Mr Matthews has a ring-side seat for director deliberations, but it is much harder for the shareholders and the public to assess the problems.

"One of the problems is that you don't have visibility inside the board room so, for collective decisions, it's hard to blame individual directors and hold them to account," observed Stephen Mayne.

"So shareholders tend not to vote against any of the directors because they don't know which one was most to blame.

"There is an argument that directors should be more visible and they should be more available to shareholders and the should be more accountable when major mistakes are made by companies."

But Elizabeth Proust strongly disagreed.

"I think that is a flawed understanding of the role that the board, as a collective, plays," she countered.

"Once a board made up of individuals makes a decision then that is the board decision and that is the decision that is communicated in the case of the ASX to the exchange and more broadly.

"Anybody trying to get at what individuals contributed to that is unhelpful."

Directors in the spotlight: 'A healthy thing' or 'a bit messy'?

Not all directors are reluctant to enter the fray.

Current Seven West director Jeff Kennett, the former premier of Victoria, got involved in a Twitter war with the woman at the heart of the media company's scandal, Amber Harrison.

Stephen Mayne, for one, welcomed a director being available to the public.

"You have seen some directors get onto Twitter, so Jeff Kennett on Seven West, and former Transfield services chair Diane Gander Smith she's on twitter, there's a range of others, and that's probably a healthy thing," he said.

However, Trevor Matthews urged caution before directors start arguing their case in public.
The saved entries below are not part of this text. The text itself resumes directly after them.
Lemma mul64_exact (a b : Z) :
  -2147483648 <= a <= 2147483648 -> -2147483648 <= b <= 2147483648 ->
  mul64 a b = a * b.
Proof.
  intros Ha Hb. apply wrap64_exact. unfold int64_min, int64_max. nia.
Qed.

(** On rectangles within [2^30] of the origin the two embeddings of
    [calculate_overlap_area] agree. *)
Lemma calculate_overlap_area_int64_exact (r1 r2 : rect) :
  small_rect r1 -> small_rect r2 ->
  calculate_overlap_area_int64 r1 r2 = calculate_overlap_area r1 r2.
Proof.
  destruct r1 as [[[a0 a1] a2] a3], r2 as [[[b0 b1] b2] b3].
  unfold small_rect, calculate_overlap_area_int64, calculate_overlap_area.
  intros [[Ha0 Ha1] [Ha2 Ha3]] [[Hb0 Hb1] [Hb2 Hb3]].
  rewrite (sub64_exact (Z.min a2 b2) (Z.max a0 b0)) by lia.
  rewrite (sub64_exact (Z.min a3 b3) (Z.max a1 b1)) by lia.
  rewrite (sub64_exact a2 a0), (sub64_exact a3 a1),
          (sub64_exact b2 b0), (sub64_exact b3 b1) by lia.
  rewrite !mul64_exact by lia.
  reflexivity.
Qed.

Lemma too_much_overlap_int64_exact (m : Q) (rect1 : rect) (placed : list rect) :
  small_rect rect1 -> Forall small_rect placed ->
  too_much_overlap_int64 m rect1 placed = too_much_overlap m rect1 placed.
Proof.
  intros H1. induction 1 as [| rect2 rest H2 _ IH]; simpl.
  - reflexivity.
  - rewrite (calculate_overlap_area_int64_exact _ _ H1 H2), IH. reflexivity.
Qed.

Lemma footprint_int64_exact (img_size y x : Z) :
  0 <= img_size <= 536870912 -> small y -> small x ->
  footprint_int64 img_size y x = Ok (footprint img_size y x) /\
  small_rect (footprint img_size y x).
Proof.
  unfold small, footprint_int64, footprint, int64_of_int, small_rect.
  intros Himg Hy Hx.
  assert (Hk : 0 <= img_size / 2 <= 268435456).
  { split; [apply Z.div_pos; lia |].
    apply Z.div_le_upper_bound; lia. }
  assert (Hfit : fits_int64 (img_size / 2) = true).
  { apply fits_int64_iff. unfold int64_min, int64_max. lia. }
  rewrite Hfit. simpl.
  rewrite !sub64_exact, !add64_exact by lia.
  split; [reflexivity | lia].
Qed.

Lemma primary_body_int64_exact (img_size : Z) (m : Q) (st : state) (y x : Z) :
  0 <= img_size <= 536870912 -> small y -> small x ->
  Forall small_rect (placed_rectangles st) ->
  primary_body_int64 img_size m st y x = primary_body img_size m st y x /\
  forall st', primary_body img_size m st y x = Ok st' ->
              Forall small_rect (placed_rectangles st').
Proof.
  intros Himg Hy Hx Hpl.
  destruct (footprint_int64_exact img_size y x Himg Hy Hx) as [Hfp Hsm].
  split.
  - unfold primary_body_int64, primary_body. rewrite Hfp. simpl.
    now rewrite (too_much_overlap_int64_exact m _ _ Hsm Hpl).
  - intros st' Hb.
    destruct (primary_body_cases img_size m st y x)
      as [[_ Hb'] | [_ [pixels Hb']]]; rewrite Hb' in Hb; injection Hb as <-.
    + exact Hpl.
    + simpl. apply Forall_app. split; [exact Hpl | now constructor].
Qed.

Lemma primary_loop_int64_exact (num_points img_size : Z) (m : Q)
    (cands : list pixel) (st : state) :
  0 <= img_size <= 536870912 ->
  Forall small_pixel cands ->
  Forall small_rect (placed_rectangles st) ->
  primary_loop_int64 num_points img_size m cands st
  = primary_loop num_points img_size m cands st.
Proof.
  intros Himg Hc. revert st.
  induction Hc as [| [y x] rest [Hy Hx] _ IH]; intros st Hpl; simpl.
  - reflexivity.
  - destruct (len (selected_points st) >=? num_points); [reflexivity |].
    destruct (primary_body_int64_exact img_size m st y x Himg Hy Hx Hpl)
      as [Heq Hkeep].
    rewrite Heq.
    destruct (primary_body img_size m st y x) as [st1 | e]; simpl;
      [| reflexivity].
    apply IH. now apply Hkeep.
Qed.

(** With [img_size] and the coordinates of the true pixels below [2^29]
    no 64-bit operation wraps or raises: the two embeddings of the
    function agree. *)
Lemma generate_int64_exact (rng : Type) (heart_mask_array : Z -> Z -> mask)
    (shuffle : rng -> list pixel -> list pixel * rng)
    (num_points width height img_size : Z) (m : Q) (g : rng) :
  (forall g l, Permutation l (fst (shuffle g l))) ->
  0 <= img_size <= 536870912 ->
  Forall small_pixel (where_positive (heart_mask_array width height)) ->
  primary_phase_int64 rng heart_mask_array shuffle num_points (width, height)
    img_size m g
  = primary_phase rng heart_mask_array shuffle num_points (width, height)
      img_size m g /\
  generate_solid_heart_points_int64 rng heart_mask_array shuffle num_points
    (width, height) img_size m g
  = generate_solid_heart_points rng heart_mask_array shuffle num_points
      (width, height) img_size m g.
Proof.
  intros Hperm Himg Hsmall.
  assert (Hprim : primary_phase_int64 rng heart_mask_array shuffle num_points
                    (width, height) img_size m g
                  = primary_phase rng heart_mask_array shuffle num_points
                      (width, height) img_size m g).
  { unfold primary_phase_int64, primary_phase.
    pose proof (Hperm g (where_positive (heart_mask_array width height))) as Hp.
    destruct (shuffle g (where_positive (heart_mask_array width height)))
      as [cands g1]. simpl in Hp.
    rewrite primary_loop_int64_exact; [reflexivity | exact Himg | | constructor].
    exact (Permutation_Forall Hp Hsmall). }
  split; [exact Hprim |].
  unfold generate_solid_heart_points_int64, generate_solid_heart_points.
  now rewrite Hprim.
Qed.

(** ** Footprints at a distance *)

(** The overlap of two footprints is the overlap of a footprint at the
    origin of its box and the same box moved by the offsets. *)
Lemma footprint_overlap_canonical (img_size y x y' x' : Z) :
  calculate_overlap_area (footprint img_size y x) (footprint img_size y' x')
  = calculate_overlap_area (0, 0, side img_size, side img_size)
      (x' - x, y' - y, x' - x + side img_size, y' - y + side img_size).
Proof.
  unfold footprint, calculate_overlap_area, side.
  set (k := img_size / 2).
  replace (Z.min (x + k) (x' + k) <? Z.max (x - k) (x' - k))
    with (Z.min (2 * k) (x' - x + 2 * k) <? Z.max 0 (x' - x))
    by (destruct (Z.ltb_spec (Z.min (2 * k) (x' - x + 2 * k)) (Z.max 0 (x' - x))),
                 (Z.ltb_spec (Z.min (x + k) (x' + k)) (Z.max (x - k) (x' - k)));
        lia).
  replace (Z.min (y + k) (y' + k) <? Z.max (y - k) (y' - k))
    with (Z.min (2 * k) (y' - y + 2 * k) <? Z.max 0 (y' - y))
    by (destruct (Z.ltb_spec (Z.min (2 * k) (y' - y + 2 * k)) (Z.max 0 (y' - y))),
                 (Z.ltb_spec (Z.min (y + k) (y' + k)) (Z.max (y - k) (y' - k)));
        lia).
  replace (Z.min (x + k) (x' + k) - Z.max (x - k) (x' - k))
    with (Z.min (2 * k) (x' - x + 2 * k) - Z.max 0 (x' - x)) by lia.
  replace (Z.min (y + k) (y' + k) - Z.max (y - k) (y' - k))
    with (Z.min (2 * k) (y' - y + 2 * k) - Z.max 0 (y' - y)) by lia.
  replace (x + k - (x - k)) with (2 * k - 0) by lia.
  replace (y + k - (y - k)) with (2 * k - 0) by lia.
  replace (x' + k - (x' - k)) with (x' - x + 2 * k - (x' - x)) by lia.
  replace (y' + k - (y' - k)) with (y' - y + 2 * k - (y' - y)) by lia.
  reflexivity.
Qed.

Lemma Qpercent_zero (a b : Z) :
  0 < b -> (inject_Z a / inject_Z b * 100 == 0)%Q <-> a = 0.
Proof.
  intros Hb. destruct b as [| p | p]; try lia.
  unfold Qeq, Qdiv, Qmult, Qinv, inject_Z. cbn [Qnum Qden]. lia.
Qed.

(** X17. On 64-bit integers, with [img_size] from 2 to [2^29] and pixel
    coordinates below [2^29]: the footprints of two candidates are built
    without overflow, and what [calculate_overlap_area] returns for them
    depends on the offsets of the candidates only -- it is what the call
    returns for the box [(0, 0, s, s)] and the same box moved by
    [(dx, dy)], with [s = 2 * (img_size // 2)] -- and is 0 exactly when
    [|dx| >= s] or [|dy| >= s]. *)
Theorem footprint_overlap_offsets :
  forall img_size y x y' x' : Z,
  2 <= img_size <= 2 ^ 29 ->
  small y -> small x -> small y' -> small x' ->
  exists r1 r2 q,
    footprint_int64 img_size y x = Ok r1 /\
    footprint_int64 img_size y' x' = Ok r2 /\
    calculate_overlap_area_int64 r1 r2 = Ok q /\
    calculate_overlap_area_int64 (0, 0, side img_size, side img_size)
      (x' - x, y' - y, x' - x + side img_size, y' - y + side img_size)
    = Ok q /\
    ((q == 0)%Q <->
     side img_size <= Z.abs (x' - x) \/ side img_size <= Z.abs (y' - y)).
Proof.
  intros img y x y' x' Himg Hy Hx Hy' Hx'.
  change (2 ^ 29) with 536870912 in Himg.
  destruct (footprint_int64_exact img y x ltac:(lia) Hy Hx) as [Hf1 Hs1].
  destruct (footprint_int64_exact img y' x' ltac:(lia) Hy' Hx') as [Hf2 Hs2].
  assert (Hside : 2 <= side img <= 536870912).
  { unfold side.
    pose proof (Z.div_mod img 2 ltac:(lia)) as Hdm.
    pose proof (Z.mod_pos_bound img 2 ltac:(lia)) as Hb. lia. }
  assert (Hpos : 0 < 2 * (img / 2)) by (unfold side in Hside; lia).
  destruct (footprint_overlap img y x y' x' Hpos) as (q & Hq & Heq).
  exists (footprint img y x), (footprint img y' x'), q.
  split; [exact Hf1 |]. split; [exact Hf2 |].
  split; [now rewrite (calculate_overlap_area_int64_exact _ _ Hs1 Hs2) |].
  split.
  - rewrite calculate_overlap_area_int64_exact.
    + now rewrite <- footprint_overlap_canonical.
    + unfold small_rect. lia.
    + unfold small_rect, small in *. lia.
  - rewrite Heq. fold (side img).
    rewrite Qpercent_zero by (apply Z.mul_pos_pos; lia).
    rewrite Z.mul_eq_0. lia.
Qed.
"I think that it's primarily the CEO's responsibility to do that," he opined.

"I think there's a room for the chairman to be there supportive as well, but I really don't think the other NEDs (non-executive directors) should get involved in the public debate.

"I think their job is behind the scenes with their heads down really trying to help the organisation make decisions implement strategy well and do that sort of thing.

"I think it can get a bit messy if non-executive directors speak out, or are asked to speak out, on a whole range of issues."

Governance in Australia has improved from the cowboy days of the 1980s, but there is still relatively little focus on the role of directors except in times of crisis.

It remains to be seen whether more directors stepping into the glare of public attention would help to improve the level of governance.